Université de Strasbourg

USIAS Fellows seminar: implementation of light-powered nanomachines into Active Polymer Materials

December 3, 2019
From 15:30 until 17:00
Salle Europe, Misha

Nicolas Giuseppone & Andreas Walther (2017 Fellows)

Molecular machines can generate mechanical work from chemical fuels or light at the nanoscale, and are able to produce new functions by energy transduction on higher length scales. In cells for instance, biomolecular machines participate in the copy of the genetic code, in various transport processes, in the synthesis of Active Polymer Materials (ATP), but also in the actuation of our muscles up to the macroscopic scale.

Scientists have recently designed and gained control over the first artificial molecular machines that function as isolated individual units (Nobel Prize for chemistry 2016). We believe that it is now timely and of crucial interest to integrate such artificial nanomachines into material science. The emerging active materials should be able to demonstrate adaptive mechanical properties (e.g. for damping), or contract (e.g. for actuators and robotics) when their integrated nanomachines are fueled by an external source of energy in an out-of-equilibrium fashion.

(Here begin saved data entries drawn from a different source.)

(** * OBD-II diagnostic scripts for the 2009 Acura TSX (P0420): a shallow embedding

    The repository is five Python scripts driving an ELM327 adapter through
    the python-OBD library.  Each script function is embedded below as a
    computation in a small monad that threads the state of the connection,
    records every query (with its outcome), every printed line, prompt and
    sleep in order, and carries Python exceptions explicitly.  The embedded
    functions keep the names they have in the scripts and live in one module
    per script; a loop body or a guarded block that a property is about is
    given a name of its own and used in the function it comes from.

    Conventions.  [except Exception] catches every exception of the model
    (KeyboardInterrupt is outside it).  A response either raises, has no
    value ([None]) or has a value.  Numbers are exact rationals: the trims
    the adapter delivers are binary fractions, the voltages are byte/200,
    and the thresholds compare the same way in binary64.  Strings are byte
    strings and case mapping is that of ASCII letters.  [obd.commands.X] for
    a name written in a script is taken to exist; [hasattr(obd.commands, n)]
    is a parameter. *)

From Stdlib Require Import QArith Qabs Lqa ZArith String Ascii List Strings.Byte.
From Stdlib Require Import Numbers.Cyclic.Int63.Uint63.
From Stdlib Require Import Floats.PrimFloat Floats.FloatOps Floats.SpecFloat.
From stdpp Require Import gmap strings list sorting.
From Stdlib Require Import DecimalString.

(** ** Python strings (ASCII fragment) *)

Module PyStr.

(** the newline character written [\n] in the scripts *)
Definition nl : string := String (ascii_of_nat 10) EmptyString.

(** [s * n] *)
Fixpoint repeat (s : string) (n : nat) : string :=
  match n with
  | O => ""
  | S n' => s +:+ repeat s n'
  end.

(** the format specification [{s:<n}]: pad with spaces on the right *)
Definition ljust (n : nat) (s : string) : string :=
  s +:+ repeat " " (n - String.length s).

(** the slice [s[:n]] *)
Fixpoint take (n : nat) (s : string) : string :=
  match n, s with
  | S n', String c s' => String c (take n' s')
  | _, _ => ""
  end.

Definition upper_char (c : ascii) : ascii :=
  let n := nat_of_ascii c in
  if (97 <=? n)%nat && (n <=? 122)%nat then ascii_of_nat (n - 32) else c.

Definition lower_char (c : ascii) : ascii :=
  let n := nat_of_ascii c in
  if (65 <=? n)%nat && (n <=? 90)%nat then ascii_of_nat (n + 32) else c.

(** [s.upper()] and [s.lower()] *)
Fixpoint upper (s : string) : string :=
  match s with
  | EmptyString => EmptyString
  | String c s' => String (upper_char c) (upper s')
  end.

Fixpoint lower (s : string) : string :=
  match s with
  | EmptyString => EmptyString
  | String c s' => String (lower_char c) (lower s')
  end.

(** [s.startswith(p)] *)
Fixpoint startswith (p s : string) : bool :=
  match p, s with
  | EmptyString, _ => true
  | String a p', String b s' => if Ascii.eqb a b then startswith p' s' else false
  | String _ _, EmptyString => false
  end.

(** [needle in hay] *)
Fixpoint contains (needle hay : string) : bool :=
  startswith needle hay ||
  match hay with
  | EmptyString => false
  | String _ hay' => contains needle hay'
  end.

End PyStr.

(** ** Python values, exceptions and the python-OBD objects the scripts touch *)

(** The exceptions caught by [except Exception as e]; [str(e)] is the message. *)
Inductive Exn : Type := Exception (msg : string).

Definition str_exn (e : Exn) : string := let 'Exception msg := e in msg.

(** What [response.value] can hold when it is not [None].  Numbers are the
    magnitudes of the library's quantities (percent, volt), kept exact. *)
Inductive PyValue : Type :=
| VNum (x : Q)
| VStr (s : string)
| VPids (pids : list Z)
| VCodes (codes : list (string * string))
| VObj (attrs : list (string * Q)).

(** truth value of [response.value] in [if response.value:] *)
Definition truthy (v : option PyValue) : bool :=
  match v with
  | None => false
  | Some (VNum x) => negb (Qeq_bool x 0)
  | Some (VStr s) => negb (String.eqb s "")
  | Some (VPids pids) => match pids with [] => false | _ => true end
  | Some (VCodes codes) => match codes with [] => false | _ => true end
  | Some (VObj _) => true
  end.

(** [hasattr(v, a)] and [v.a] for the numeric attributes of a value object *)
Fixpoint assoc (a : string) (attrs : list (string * Q)) : option Q :=
  match attrs with
  | [] => None
  | (k, x) :: rest => if String.eqb k a then Some x else assoc a rest
  end.

Definition py_getattr (v : PyValue) (a : string) : option Q :=
  match v with
  | VObj attrs => assoc a attrs
  | _ => None
  end.

Definition py_hasattr (v : PyValue) (a : string) : bool :=
  match py_getattr v a with Some _ => true | None => false end.

(** The decoders the scripts name when they build a command by hand. *)
Inductive Decoder : Type := decoders_percent | decoders_raw_string | decoders_pid.

(** A command is either an attribute of [obd.commands] or an
    [obd.OBDCommand(name, desc, command, bytes, decoder)] built by a script. *)
Inductive OBDCommand : Type :=
| commands (attr : string)
| OBDCommand_ (name desc command : string) (nbytes : Z) (decoder : Decoder).

(** ** Effects: queries, prints, prompts, sleeps *)

Inductive Event : Type :=
| Query (cmd : OBDCommand) (outcome : Exn + option PyValue)
| Print (line : string)
| Input (prompt answer : string)
| Sleep (seconds : Z)
| Close.

Definition is_query (ev : Event) : option OBDCommand :=
  match ev with
  | Query cmd _ => Some cmd
  | _ => None
  end.

Definition is_print (ev : Event) : option string :=
  match ev with
  | Print line => Some line
  | _ => None
  end.

(** the commands queried, in order, and the lines printed, in order *)
Definition queries (t : list Event) : list OBDCommand := omap is_query t.
Definition printed (t : list Event) : list string := omap is_print t.

Section Monad.
Context {St : Type}.

(** A computation runs from a connection state to the events it caused,
    the connection state it left and either a raised exception or a value. *)
Definition M (A : Type) : Type := St -> list Event * St * (Exn + A).

Definition ret {A} (a : A) : M A := fun s => ([], s, inr a).

Definition bind {A B} (m : M A) (f : A -> M B) : M B :=
  fun s =>
    match m s with
    | (t1, s1, inl e) => (t1, s1, inl e)
    | (t1, s1, inr a) =>
        match f a s1 with
        | (t2, s2, r) => (t1 ++ t2, s2, r)
        end
    end.

Definition raise {A} (e : Exn) : M A := fun s => ([], s, inl e).

Definition emit (ev : Event) : M unit := fun s => ([ev], s, inr tt).

(** [try: body  except Exception as e: handler e] *)
Definition try_except {A} (body : M A) (handler : Exn -> M A) : M A :=
  fun s =>
    match body s with
    | (t1, s1, inl e) =>
        match handler e s1 with
        | (t2, s2, r) => (t1 ++ t2, s2, r)
        end
    | (t1, s1, inr a) => (t1, s1, inr a)
    end.

(** [try: body  finally: final] *)
Definition try_finally {A} (body : M A) (final : M unit) : M A :=
  fun s =>
    match body s with
    | (t1, s1, r) =>
        match final s1 with
        | (t2, s2, inl e) => (t1 ++ t2, s2, inl e)
        | (t2, s2, inr _) => (t1 ++ t2, s2, r)
        end
    end.

(** [for x in l: body x] *)
Fixpoint for_each {A} (l : list A) (body : A -> M unit) : M unit :=
  match l with
  | [] => ret tt
  | x :: l' => bind (body x) (fun _ => for_each l' body)
  end.

(** a [for] loop that updates a local variable [acc] *)
Fixpoint for_acc {A B} (l : list A) (acc : B) (body : B -> A -> M B) : M B :=
  match l with
  | [] => ret acc
  | x :: l' => bind (body acc x) (fun acc' => for_acc l' acc' body)
  end.

(** a [for] loop with a local variable whose body may [break]
    ([inl acc] leaves the loop, [inr acc] goes on; [continue] is [inr]) *)
Fixpoint for_break {A B} (l : list A) (acc : B) (body : B -> A -> M (B + B)) : M B :=
  match l with
  | [] => ret acc
  | x :: l' =>
      bind (body acc x) (fun r =>
        match r with
        | inl acc' => ret acc'
        | inr acc' => for_break l' acc' body
        end)
  end.

Definition print (line : string) : M unit := emit (Print line).
Definition sleep (seconds : Z) : M unit := emit (Sleep seconds).

(** [connection.query(cmd)]: the connection decides the outcome, which is
    an exception, a response without value or a response with a value. *)
Definition query (conn_query : OBDCommand -> St -> (Exn + option PyValue) * St)
    (cmd : OBDCommand) : M (option PyValue) :=
  fun s =>
    match conn_query cmd s with
    | (r, s') => ([Query cmd r], s', r)
    end.

Definition close : M unit := emit Close.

The goal of the USIAS project was to develop concepts for the integration of light-driven nanomachines into polymer bulk materials and develop the field of far-from-equilibrium, active polymer bulk materials (“active plastics”). Key objectives included to (i) find generic synthetic pathways for an efficient integration of nanomotors into polymer bulk, (ii) understand their fundamental operational principles under light irradiation, and (iii) capitalise on this understanding with material systems displaying new levels of active, adaptive and life-like properties.